Lemma pos_iter_xO (m d : positive) :
  Z.pos (Pos.iter xO m d) = Z.pos m * 2 ^ Z.pos d.
Proof.
  revert m. induction d as [|d IH] using Pos.peano_ind; intros m.
  - simpl. lia.
  - rewrite Pos.iter_succ, Pos2Z.inj_xO, IH, Pos2Z.inj_succ.
    rewrite Z.pow_succ_r by lia. lia.
Qed.

Lemma shl_align_spec (m : positive) (e e' : Z) :
  let '(m', e'') := shl_align m e e' in
  e'' = Z.min e e' ∧ IZR (Z.pos m') = (IZR (Z.pos m) * bpow (e - e''))%R.
Proof.
  unfold shl_align. destruct (e' - e) as [|d|d] eqn:Hd.
  - split; [lia|]. rewrite Z.sub_diag, bpow_0. lra.
  - split; [lia|]. rewrite Z.sub_diag, bpow_0. lra.
  - split; [lia|]. rewrite pos_iter_xO, mult_IZR.
    replace (e - e') with (Z.pos d) by lia. by rewrite bpow_IZR by lia.
Qed.

Lemma u_pos : (0 < u)%R.
Proof. apply bpow_pos. Qed.

Lemma eta_pos : (0 < eta)%R.
Proof. apply bpow_pos. Qed.

(** Half a unit in the last place, against the number rounded. *)
Lemma half_ulp_relative (D E : Z) (X : R) :
  (bpow (D - 1) <= X)%R → E ≤ Z.max (D - 53) (- 1074) →
  (bpow (E - 1) <= u * X + eta)%R.
Proof.
  intros HX HE. pose proof u_pos. pose proof eta_pos.
  pose proof (bpow_pos (D - 1)).
  destruct (Z.le_gt_cases E (D - 53)) as [Hle|Hgt].
  - apply Rle_trans with (bpow (- 53 + (D - 1))); [apply bpow_le; lia|].
    rewrite bpow_add. fold u. nra.
  - apply Rle_trans with eta; [apply bpow_le; lia|]. nra.
Qed.

Lemma half_ulp_relative_normal (D E : Z) (X : R) :
  (bpow (D - 1) <= X)%R → E ≤ D - 53 → (bpow (E - 1) <= u * X)%R.
Proof.
  intros HX HE. pose proof u_pos. pose proof (bpow_pos (D - 1)).
  apply Rle_trans with (bpow (- 53 + (D - 1))); [apply bpow_le; lia|].
  rewrite bpow_add. fold u. nra.
Qed.

Lemma rounds_to_F2R (f : float) V :
  rounds_to (Prim2SF f) V → nonneg f ∧ F2R f = V.
Proof.
  unfold nonneg, F2R. intros [[[s ->] ->]|(m & e & -> & ->)]; by simpl.
Qed.

Lemma binary_round_correct (p : positive) (e : Z) :
  (IZR (Z.pos p) * bpow e < bpow 1023)%R → - 1074 ≤ e →
  ∃ V, rounds_to (binary_round prec emax false p e) V ∧
       (Rabs (V - IZR (Z.pos p) * bpow e) <= u * (IZR (Z.pos p) * bpow e))%R.
Proof.
  intros HX He. unfold binary_round.
  set (dp := Z.pos (digits2_pos p)).
  pose proof (shl_align_spec p e (fexp prec emax (dp + e))) as Hal.
  destruct (shl_align p e (fexp prec emax (dp + e))) as [mz ez].
  destruct Hal as [Hez Hmz].
  destruct (Zdigits2_bounds (Z.pos p) ltac:(lia)) as [Hlo Hhi].
  change (Zdigits2 (Z.pos p)) with dp in Hlo, Hhi.
  assert (Zdigits2 (Z.pos mz) = dp + (e - ez)) as Hdz.
  { apply Zdigits2_unique. rewrite Hmz.
    replace (dp + (e - ez) - 1) with (dp - 1 + (e - ez)) by lia.
    rewrite !bpow_add. pose proof (bpow_pos (e - ez)). nra. }
  assert (IZR (Z.pos mz) * bpow ez = IZR (Z.pos p) * bpow e)%R as Hval.
  { rewrite Hmz, Rmult_assoc, <- bpow_add. do 2 f_equal. lia. }
  destruct (binary_round_aux_correct false (Z.pos mz) ez loc_Exact
              (IZR (Z.pos mz))) as (V & Hres & Herr & Hexact).
  { lia. } { apply located_of_loc_exact. } { by rewrite Hval. }
  { right. rewrite Hdz. replace (dp + (e - ez) + ez) with (dp + e) by lia. lia. }
  rewrite Hdz in Herr, Hexact.
  replace (dp + (e - ez) + ez) with (dp + e) in Herr, Hexact by lia.
  rewrite Hval in Herr, Hexact.
  exists V. split.
  - destruct Hres as [[-> ->]|(m'' & e'' & -> & ->)]; [left|right]; by eauto.
  - pose proof (fexp_eq (dp + e)) as Hf.
    assert (0 < IZR (Z.pos p) * bpow e)%R as Hpos.
    { pose proof (bpow_pos e). assert (0 < IZR (Z.pos p))%R by (by apply IZR_lt).
      nra. }
    destruct (Z.le_gt_cases (fexp prec emax (dp + e)) e) as [Hle|Hgt].
    + rewrite Hexact by (done || lia). rewrite Rminus_diag, Rabs_R0.
      pose proof u_pos. nra.
    + eapply Rle_trans; [exact Herr|].
      apply (half_ulp_relative_normal (dp + e)); [|lia].
      replace (dp + e - 1) with (dp - 1 + e) by lia. rewrite bpow_add.
      pose proof (bpow_pos e). nra.
Qed.

Lemma SF2R_finite_pos m e : SF2R (S754_finite false m e) = (IZR (Z.pos m) * bpow e)%R.
Proof. reflexivity. Qed.

(** Addition of two non-negative doubles: one rounding, of relative error
    at most [u]. *)
Lemma add_correct (x y : float) :
  nonneg x → nonneg y → (F2R x + F2R y < bpow 1023)%R →
  nonneg (x + y)%float ∧
  (Rabs (F2R (x + y)%float - (F2R x + F2R y)) <= u * (F2R x + F2R y))%R.
Proof.
  intros Hx Hy Hsum. pose proof u_pos as Hu.
  pose proof (F2R_nonneg x Hx) as Hx0. pose proof (F2R_nonneg y Hy) as Hy0.
  unfold nonneg, F2R in *. rewrite add_spec.
  destruct (Prim2SF x) as [sx|sx| |[|] mx ex] eqn:Hpx; try done;
    destruct (Prim2SF y) as [sy|sy| |[|] my ey] eqn:Hpy; try done.
  - (* 0 + 0 *)
    assert (∃ s, SF64add (S754_zero sx) (S754_zero sy) = S754_zero s) as [s ->].
    { destruct sx, sy; by eexists. }
    cbn [SF2R]. split; [done|].
    match goal with |- (Rabs ?a <= _)%R => replace a with 0%R by lra end.
    rewrite Rabs_R0. lra.
  - (* 0 + y *)
    change (SF64add (S754_zero sx) (S754_finite false my ey))
      with (S754_finite false my ey).
    split; [done|]. cbn [SF2R cond_Zopp] in *.
    match goal with |- (Rabs ?a <= _)%R => replace a with 0%R by lra end.
    rewrite Rabs_R0. nra.
  - (* x + 0 *)
    change (SF64add (S754_finite false mx ex) (S754_zero sy))
      with (S754_finite false mx ex).
    split; [done|]. cbn [SF2R cond_Zopp] in *.
    match goal with |- (Rabs ?a <= _)%R => replace a with 0%R by lra end.
    rewrite Rabs_R0. nra.
  - (* two positive numbers *)
    destruct (valid_finite x _ _ _ Hpx) as [Hcx _].
    destruct (valid_finite y _ _ _ Hpy) as [Hcy _].
    rewrite fexp_eq in Hcx, Hcy.
    unfold SF64add, SFadd. set (ez := Z.min ex ey).
    pose proof (shl_align_spec mx ex ez) as Hax.
    pose proof (shl_align_spec my ey ez) as Hay.
    destruct (shl_align mx ex ez) as [mx' ex'].
    destruct (shl_align my ey ez) as [my' ey'].
    destruct Hax as [Hex' Hmx']. destruct Hay as [Hey' Hmy'].
    cbn [fst cond_Zopp]. change (Z.pos mx' + Z.pos my') with (Z.pos (mx' + my')).
    cbn [binary_normalize].
    rewrite !SF2R_finite_pos in *.
    assert (IZR (Z.pos (mx' + my')) * bpow ez
            = IZR (Z.pos mx) * bpow ex + IZR (Z.pos my) * bpow ey)%R as Hval.
    { rewrite Pos2Z.inj_add, plus_IZR, Hmx', Hmy'.
      replace ex' with ez by lia. replace ey' with ez by lia.
      rewrite Rmult_plus_distr_r, !Rmult_assoc, <- !bpow_add.
      by replace (ex - ez + ez) with ex by lia;
        replace (ey - ez + ez) with ey by lia. }
    destruct (binary_round_correct (mx' + my') ez) as (V & Hres & Herr).
    { by rewrite Hval. } { lia. }
    rewrite Hval in Herr.
    destruct Hres as [[[s ->] ->]|(m'' & e'' & -> & ->)]; by simpl.
Qed.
-.-.-
As listed above, the lines from the line with "with (S754_finite false my ey)." to the line with "rewrite fexp_eq in Hcx, Hcy." are to be echoed exactly, with both ends included and nothing added.

§ **YOUR SOLUTION**
      with (S754_finite false my ey).
    split; [done|]. cbn [SF2R cond_Zopp] in *.
    match goal with |- (Rabs ?a <= _)%R => replace a with 0%R by lra end.
    rewrite Rabs_R0. nra.
  - (* x + 0 *)
    change (SF64add (S754_finite false mx ex) (S754_zero sy))
      with (S754_finite false mx ex).
    split; [done|]. cbn [SF2R cond_Zopp] in *.
    match goal with |- (Rabs ?a <= _)%R => replace a with 0%R by lra end.
    rewrite Rabs_R0. nra.
  - (* two positive numbers *)
    destruct (valid_finite x _ _ _ Hpx) as [Hcx _].
    destruct (valid_finite y _ _ _ Hpy) as [Hcy _].
    rewrite fexp_eq in Hcx, Hcy.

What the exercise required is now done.